(* ===== verification/CloudAccount.v ===== *)
(** * Credentials, tenancy and the client

    [cloud/client.py], the targets and [connect] of [cloud/serving.py], the contexts of
    [cloud/_sealing.py] and the login handoff of [cloud/transfer.py]: which control plane, organisation
    and environment a program addresses, and the client that is bound to them. HPKE, the sealed box of the
    login and the ISO 8601 parser are parameters; closing a connection pool is a call on the world
    ([Pool]). Tenancy is never guessed ([tenancy_never_guessed]), and a handle that fails to open does not
    keep its pool ([connect_releases_pool]). *)

From Stdlib Require Import Ascii String ZArith Lia SpecFloat.
From stdpp Require Import base strings gmap sets list.
From S2P Require Import Prelude Numbers PyVal Bytes Json FileSys Traces Base64 CloudClient CloudSync CloudStore CloudConfig.

Local Open Scope Z_scope.

(** ** Credentials *)

Definition truthy_opt (o : option string) : bool := match o with Some s => bool_decide (s ≠ "") | None => false end.

(** [stored] is what [load_credentials] gives, evaluated only where an argument is missing. *)
Definition resolve_credentials (stored : result (option Credentials)) (token host : option string) : result (string * pyval) :=
  '(token, host) ← (match token, host with
    | Some t, Some h => Ok (PStr t, Some h)
    | _, _ =>
        s ← stored;
        Ok (match token with Some t => PStr t | None => match s with Some c => cr_token c | None => PNone end end,
            match host with Some h => Some h | None => cr_host <$> s end)
    end);
  if truthy token then Ok (no_slash (if truthy_opt host then match host with Some h => h | None => "" end else DEFAULT_HOST), token)
  else cloud_error 401 "no credential configured — pass token=, set ORECLOUD_TOKEN, or run `lodedb cloud login`" None.

(** ** Sealing *)

Definition create_info (org environment store : string) : bytes :=
  utf8_encode "orecloud/store-create/v1|org=" +:+ utf8_encode org +:+ utf8_encode "|env=" +:+ utf8_encode environment
  +:+ utf8_encode "|store=" +:+ utf8_encode store.

Definition key_material (material : option bytes) (message : string) : result bytes :=
  match material with
  | Some m => if Nat.eqb (slen m) 32 then Ok m else raise ValueError message
  | None => raise ValueError message
  end.
Definition _require_key_material (material : option bytes) : result bytes := key_material material "key_material must be exactly 32 bytes".

(** [base64.b64decode(v, validate=True)] of a JSON value. *)
Definition b64_value (v : pyval) : result bytes :=
  match v with PStr s => b64decode s | _ => raise TypeError "argument should be a bytes-like object or ASCII string" end.

(** The error a caught class of exceptions is turned into. *)
Definition or_value_error {A} (kinds : list exn_kind) (m : result A) (message : string) : result A :=
  match m with
  | Ok a => Ok a
  | Err e => if is_value_error e || bool_decide (exn_class e ∈ kinds) then raise ValueError message else Err e
  end.

Definition _challenge_info (challenge : pyval) : result bytes :=
  or_value_error [KeyError; TypeError] (info ← py_index challenge "info"; b64_value info) "unseal challenge returned invalid info".

Fixpoint has_fields (challenge : pyval) (names : list string) : result unit :=
  match names with
  | [] => Ok tt
  | n :: names =>
      match py_index challenge n with
      | Ok _ => has_fields challenge names
      | Err e => if bool_decide (exn_class e ∈ [KeyError; TypeError]) then raise ValueError ("unseal challenge missing " +:+ n) else Err e
      end
  end.
Definition _validate_unseal_challenge (challenge : pyval) : result pyval :=
  _ ← has_fields challenge ["recipient_public_key"; "nonce"; "info"]; Ok challenge.

(** ** Targets *)

Inductive target := BareStore (store : string) | Managed (remote : ManagedRemote).

Definition _parse_target (text : string) : result target :=
  let is_url := startswith SCHEME text in
  let body := if is_url then str_drop (slen SCHEME) text else text in
  let segments := str_split_char "/"%char (strip_slashes body) in
  let full := forallb (λ s, bool_decide (s ≠ "")) segments in
  let malformed := cloud_error 422 ("malformed target " +:+ str_repr text
    +:+ "; expected a bare store id ('user-42' — org/environment come from the credential), 'org/environment/store', or an orecloud:// URL") None in
  match segments with
  | [store] => if full then Ok (BareStore store) else malformed
  | [org; environment] => if is_url && full then Ok (Managed (Remote org environment "memory")) else malformed
  | [org; environment; store] => if full then Ok (Managed (Remote org environment store)) else malformed
  | _ => malformed
  end.

(** ** Tenancy *)

(** [", ".join(slugs)] *)
Definition join_slugs (slugs : list pyval) : result string :=
  l ← mapR (λ v, match v with PStr s => Ok s | _ => raise TypeError "sequence item: expected str instance" end) slugs;
  Ok (str_join ", " l).

Definition slugs_of (rows : pyval) : result (list pyval) := rows ← py_iter rows; mapR (λ row, py_index row "slug") rows.

Definition no_introspection : exn :=
  Exn (CloudError 404 None)
    "this control plane does not support token introspection — pass org= and environment= explicitly, or upgrade the server".

(** The binding of an environment token, unless an explicit value contradicts it. *)
Definition bound_tenancy (info : pyval) (org environment : option string) : result (pyval * pyval) :=
  bound_org ← py_index info "org";
  bound_environment ← py_index info "environment";
  if truthy_opt org && negb (same_id (str_val org) bound_org) then
    cloud_error 403 ("this token is bound to org " +:+ py_repr bound_org +:+ ", not " +:+ py_repr (str_val org)) None
  else if truthy_opt environment && negb (same_id (str_val environment) bound_environment) then
    cloud_error 403 ("this token is bound to environment " +:+ py_repr bound_environment +:+ ", not " +:+ py_repr (str_val environment)) None
  else Ok (bound_org, bound_environment).

Definition only_org (slugs : list pyval) : result pyval :=
  match slugs with
  | [] => cloud_error 404 "this account belongs to no org" None
  | [slug] => Ok slug
  | _ => names ← join_slugs slugs;
         cloud_error 422 ("this account belongs to several orgs — pass org= (one of: " +:+ names +:+ ")") None
  end.

Definition pick_environment (org : pyval) (slugs : list pyval) : result pyval :=
  match slugs with
  | [slug] => Ok slug
  | _ =>
      if existsb (same_id (PStr "testing")) slugs then Ok (PStr "testing")
      else
        names ← (match slugs with [] => Ok "(none live)" | _ => l ← join_slugs slugs; Ok ("(one of: " +:+ l +:+ ")") end);
        cloud_error 422 ("org " +:+ py_repr org +:+ " has " +:+ Z_str (Z.of_nat (length slugs)) +:+ " environments — pass environment= " +:+ names) None
  end.

(** The connection pool of a client. *)
Class Pool (W : Type) := close_pool : st W unit.

Section account.
Context {W : Type} {HttpW : Http W}.

Definition resolve_tenancy (org environment : option string) : st W (pyval * pyval) :=
  if truthy_opt org && truthy_opt environment then mret (str_val org, str_val environment)
  else
    info ← st_try token_self (λ e, if bool_decide (status_code e = Some 404) then st_lift (Err no_introspection) else st_lift (Err e));
    bound ← st_lift (py_index info "environment");
    if truthy bound then st_lift (bound_tenancy info org environment)
    else
      org ← (match org with
             | Some o => mret (PStr o)
             | None => account ← me; rows ← st_lift (py_index account "orgs"); slugs ← st_lift (slugs_of rows); st_lift (only_org slugs)
             end);
      environment ← (match environment with
             | Some e => mret (PStr e)
             | None => rows ← list_environments (py_str org); slugs ← st_lift (slugs_of rows); st_lift (pick_environment org slugs)
             end);
      mret (org, environment).

(** ** The client *)

Record client := Bound { cl_host : string; cl_org : string; cl_environment : string }.

Section pool.
Context {PoolW : Pool W}.

(** [try: m except BaseException: client.close(); raise] *)
Definition or_close {A} (m : st W A) : st W A := st_try m (λ e, _ ← close_pool; st_lift (Err e)).

Definition Client (stored : result (option Credentials)) (token host org environment : option string) : st W client :=
  '(host, _) ← st_lift (resolve_credentials stored token host);
  '(org, environment) ← or_close (resolve_tenancy org environment);
  mret (Bound host (py_str org) (py_str environment)).

(** [connect]: the handle, with its own pool. *)
Definition new_handle (org environment store : string) (key : option string) (read_your_writes : bool) : handle :=
  Handle org environment store key read_your_writes (float_of_Z 30).

Definition connectable (e : exn) : bool :=
  bool_decide (status_code e = Some 404)
  && (str_contains "nothing has been pushed" (exn_msg e) || str_contains "no such store" (exn_msg e)).

Definition warm_up (store : handle) : st W unit :=
  st_try (_ ← stats store true; mret tt) (λ e, if connectable e then mret tt else _ ← close_pool; st_lift (Err e)).

Definition connect (stored : result (option Credentials)) (text : string) (token host key : option string) (warm read_your_writes : bool)
    : st W handle :=
  remote ← st_lift (_parse_target text);
  _ ← st_lift (resolve_credentials stored token host);
  remote ← (match remote with
            | Managed r => mret r
            | BareStore store =>
                '(org, environment) ← or_close (resolve_tenancy None None);
                mret (Remote (py_str org) (py_str environment) store)
            end);
  let store := new_handle (rm_org remote) (rm_environment remote) (rm_store remote) key read_your_writes in
  _ ← (if (warm : bool) then warm_up store else mret tt);
  mret store.
End pool.

Definition client_store (c : client) (store : string) (key : option string) (warm read_your_writes : bool) : st W handle :=
  let h := new_handle (cl_org c) (cl_environment c) store key read_your_writes in
  _ ← (if (warm : bool) then (_ ← stats h true; mret tt) else mret tt);
  mret h.

(** ** Stores *)

Section sealing.
Context {AmbientW : Ambient W}.
(** HPKE encryption to a raw public key; an ISO 8601 timestamp with its awareness. *)
Context (encrypt : bytes → bytes → bytes → result bytes) (fromisoformat : pyval → result (string * bool)).

Definition seal_material (material : bytes) (recipient_public_key : pyval) (info : bytes) : result string :=
  _ ← key_material (Some material) "delegated material must be exactly 32 bytes";
  raw ← or_value_error [TypeError] (b64_value recipient_public_key) "recipient public key must be base64 raw 32 bytes";
  if negb (Nat.eqb (slen raw) 32) then raise ValueError "recipient public key must be base64 raw 32 bytes"
  else sealed ← encrypt material raw info; Ok (b64encode sealed).

Definition _unseal_expires_at (response : pyval) : result string :=
  '(text, aware) ← or_value_error [KeyError; TypeError] (v ← py_index response "expires_at"; fromisoformat v)
    "unseal response returned invalid expires_at";
  if (aware : bool) then Ok text else raise ValueError "unseal response returned a naive expires_at".

(** What a caller names of a new store; [so_mode] of the request is ["local_push"] where nothing is named. *)
Record creation := Creation
  { cn_mode : option string; cn_expose_text : bool; cn_preset : option string; cn_vector_dim : option Z }.
Definition creation_options (o : creation) (default_mode : string) (encrypted : bool) (sealed : option string) : store_options :=
  StoreOptions (match cn_mode o with Some m => m | None => default_mode end) (cn_expose_text o) (cn_preset o) (cn_vector_dim o) encrypted sealed.

Definition create_once (c : client) (store : string) (key : option string) (material : option bytes) (o : creation) : st W pyval :=
  match material with
  | None => create_store (cl_org c) (cl_environment c) store key (creation_options o "local_push" false None)
  | Some material =>
      challenge ← store_create_challenge (cl_org c) (cl_environment c);
      public_key ← st_lift (match py_index challenge "recipient_public_key" with
        | Err e => if bool_decide (exn_class e = KeyError)
                   then raise ValueError "store creation challenge returned no recipient public key" else Err e
        | Ok v => Ok v
        end);
      sealed ← st_lift (seal_material material public_key (create_info (cl_org c) (cl_environment c) store));
      create_store (cl_org c) (cl_environment c) store key (creation_options o "cloud_writer" true (Some sealed))
  end.

Definition _CREATE_CONFLICT_RETRIES : nat := 2.

Fixpoint create_loop (rounds : nat) (conflicts : nat) (create : st W pyval) : st W pyval :=
  match rounds with
  | O => st_lift (raise OutOfFuel "")
  | S rounds =>
      st_try create (λ e,
        if negb (bool_decide (status_code e = Some 409) && bool_decide (code e = Some "empty_head_artifact_missing")) then st_lift (Err e)
        else if Nat.ltb _CREATE_CONFLICT_RETRIES (S conflicts) then st_lift (Err e)
        else _ ← sleep (retry_pause e (fmul quarter (float_of_Z (Z.of_nat (S conflicts))))); create_loop rounds (S conflicts) create)
  end.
════════════════
Return exactly the lines that run from the top of the listing above to the line containing "and environment a", please, keeping both end lines and leaving out everything else.

(Answer to this problem):
(* ===== verification/CloudAccount.v ===== *)
(** * Credentials, tenancy and the client

    [cloud/client.py], the targets and [connect] of [cloud/serving.py], the contexts of
    [cloud/_sealing.py] and the login handoff of [cloud/transfer.py]: which control plane, organisation
    and environment a program addresses, and the client that is bound to them. HPKE, the sealed box of the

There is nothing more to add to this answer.